Records from a data source

────

(** * OAuth2 credential lifecycle of the QuickBooks integration

    A shallow embedding of [server/routes/oauth.js], of the [/callback]
    route of the server entry point and of
    [server/services/oauthTokenManager.js].

    The handlers are asynchronous JavaScript functions over two
    process-wide [Map]s.  They are embedded as terms of a small free
    monad [Proc] whose operations are the effects the source performs:
    reading the clock, reading and writing the two maps, allocating and
    mutating the token objects the map holds *by reference*, throwing,
    and the two kinds of [await] (on [fetch] and on [response.json()]).
    Two interpreters give the terms a meaning: [exec] runs one handler
    to completion against a network oracle, [run_sync] runs one
    synchronous segment up to the next [await], which is what the
    JavaScript event loop interleaves.

    Conventions.
    - Times and lifetimes are integers ([Date.now()] is an integer
      number of milliseconds, far below 2^53), so JavaScript's number
      arithmetic on them is arithmetic on [Z].
    - The clock does not move within a synchronous segment.
    - A response body that parses has an [access_token] and an
      [expires_in]; the two fields the source itself tests for
      presence are optional.
    - What is only logged ([console.error]) is left out.
    - The network oracle stands for [fetch] as a whole, node-fetch with
      the provider behind it, and answers every call.  That node-fetch
      rejects a call without a URL is a property of the oracle,
      [node_fetch], which the theorems that rest on it assume. *)

From stdpp Require Import gmap strings list fin_maps pretty.

Local Open Scope Z_scope.
Local Set Warnings "-register-all".

(* ===================================================================== *)
(** ** JavaScript values used by the handlers *)

(** [if (s)] on a string: the empty string is falsy. *)
Definition truthy (s : string) : bool := negb (String.eqb s "").

(** [if (o)] on a possibly-undefined string (a query parameter, a body
    field, an environment variable, a JSON field). *)
Definition truthy_opt (o : option string) : bool :=
  match o with Some s => truthy s | None => false end.

(** [a || d] where [a] is a possibly-undefined string. *)
Definition or_default (a : option string) (d : string) : string :=
  match a with
  | Some s => if truthy s then s else d
  | None => d
  end.

(** [a || b] where both sides may be undefined. *)
Definition or_else (a b : option string) : option string :=
  if truthy_opt a then a else b.

(** Template-literal interpolation of a possibly-undefined value. *)
Definition interpolate (o : option string) : string :=
  match o with Some s => s | None => "undefined" end.

(** Numbers are integer milliseconds or seconds, so [Z]; a number that
    the source can compute from an absent field is [NaN], written
    [None].  Every comparison with [NaN] is false. *)
Definition js_num := option Z.

Definition js_ge (a : Z) (b : js_num) : bool :=
  match b with Some b' => b' <=? a | None => false end.

(* ===================================================================== *)
(** ** Data model *)

(** The object stored in [tokenStore] under a realm id.  [isRefreshing]
    is absent ([None]) on the objects the callback and [/refresh]
    create.  The fields live in a module so that the handlers can keep
    the source's local names ([realmId], [environment], ...). *)
Module Token.
Record t := {
  accessToken : string;
  refreshToken : option string;
  expiresAt : Z;
  refreshTokenExpiresAt : js_num;
  realmId : string;
  environment : string;
  updatedAt : Z;
  isRefreshing : option bool
}.
End Token.
Abbreviation TokenData := Token.t.

(** [tokenData.isRefreshing = b]: every other field is left as it is. *)
Definition set_isRefreshing (b : bool) (t : TokenData) : TokenData :=
  {| Token.accessToken := Token.accessToken t;
     Token.refreshToken := Token.refreshToken t;
     Token.expiresAt := Token.expiresAt t;
     Token.refreshTokenExpiresAt := Token.refreshTokenExpiresAt t;
     Token.realmId := Token.realmId t;
     Token.environment := Token.environment t;
     Token.updatedAt := Token.updatedAt t;
     Token.isRefreshing := Some b |}.

(** [tokenData.isRefreshing] as a condition: absent and [false] are
    both falsy. *)
Definition flag_set (t : TokenData) : bool :=
  match Token.isRefreshing t with Some b => b | None => false end.

#[global] Instance TokenData_inhabited : Inhabited TokenData :=
  populate {| Token.accessToken := ""; Token.refreshToken := None;
              Token.expiresAt := 0; Token.refreshTokenExpiresAt := None;
              Token.realmId := ""; Token.environment := "";
              Token.updatedAt := 0; Token.isRefreshing := None |}.

(** The value stored in [oauthStateStore] under a state string. *)
Module OAuthState.
Record t := {
  createdAt : Z;
  redirectUri : string
}.
End OAuthState.
Abbreviation StateData := OAuthState.t.

(** References to token objects. *)
Abbreviation loc := nat.

(** Modelled from the spec: [services/tokenStore.js], which declares
    the [tokenStore] both files import, is not among the sources.  The
    spec describes it as a map from tenant identifier to token record
    with [set], [get] and [delete], living as long as the process;
    that is a [Map] like [oauthStateStore], and the handlers use it as
    one.  A [Map] holds objects by reference. *)
Abbreviation TokenStore := (gmap string nat).

(** The process state: the JavaScript heap of token objects and the two
    module-level maps; [nextLoc] is the next unused reference. *)
Record State := {
  heap : gmap nat TokenData;
  nextLoc : nat;
  tokenStore : TokenStore;
  oauthStateStore : gmap string StateData
}.

Definition initial_state : State :=
  {| heap := ∅; nextLoc := 0%nat; tokenStore := ∅; oauthStateStore := ∅ |}.

(** The record a realm id resolves to, through the reference. *)
Definition record_of (st : State) (realm : string) : option TokenData :=
  l ← tokenStore st !! realm; heap st !! l.

(* ===================================================================== *)
(** ** The provider *)

(** The JSON body of a token-endpoint response.  [refresh_token] and
    [x_refresh_token_expires_in] are the fields the source tests for
    presence; [error] is read on failures. *)
Module Json.
Record t := {
  access_token : string;
  refresh_token : option string;
  expires_in : Z;
  x_refresh_token_expires_in : option Z;
  error : option string
}.
End Json.
Abbreviation TokenJson := Json.t.

(** A [fetch] response; [json] is [None] when [response.json()]
    rejects.  [ok] is derived from the status as [fetch] does. *)
Record Response := {
  status : Z;
  statusText : string;
  json : option TokenJson
}.

Definition ok (r : Response) : bool := (200 <=? status r) && (status r <=? 299).

(** [fetch] resolves to a response or rejects (network error, timeout). *)
Inductive FetchResult :=
| FetchResponse (r : Response)
| FetchRejects (message : string).

(** What a route hands to [fetch] or to [new URL] as the URL: a string,
    or [undefined] when the object it reads the URL from has no such
    field. *)
Inductive Url :=
| Href (href : string)
| Undefined.

Coercion Href : string >-> Url.

(** The three calls of [fetch] the handlers make, with the client
    credentials of the Basic authorization header.  A call whose URL is
    [Undefined] sends nothing: [fetch] rejects it (see [node_fetch]). *)
Inductive FetchReq :=
| ExchangeCode (url : Url) (clientId clientSecret : option string)
               (code redirect_uri : string)
| RefreshGrant (url : Url) (clientId clientSecret : option string)
               (refresh_token : option string)
| RevokeToken (url : Url) (clientId clientSecret : option string)
              (token : option string).

Definition url_of (req : FetchReq) : Url :=
  match req with
  | ExchangeCode url _ _ _ _ => url
  | RefreshGrant url _ _ _ => url
  | RevokeToken url _ _ _ => url
  end.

────

Task to carry out: Scan the entries above for the line containing "Module OAuthState.", and copy it and all lines after it exactly, down to and including the line containing "spec describes it".

Written response:
Module OAuthState.
Record t := {
  createdAt : Z;
  redirectUri : string
}.
End OAuthState.
Abbreviation StateData := OAuthState.t.

(** References to token objects. *)
Abbreviation loc := nat.

(** Modelled from the spec: [services/tokenStore.js], which declares
    the [tokenStore] both files import, is not among the sources.  The
    spec describes it as a map from tenant identifier to token record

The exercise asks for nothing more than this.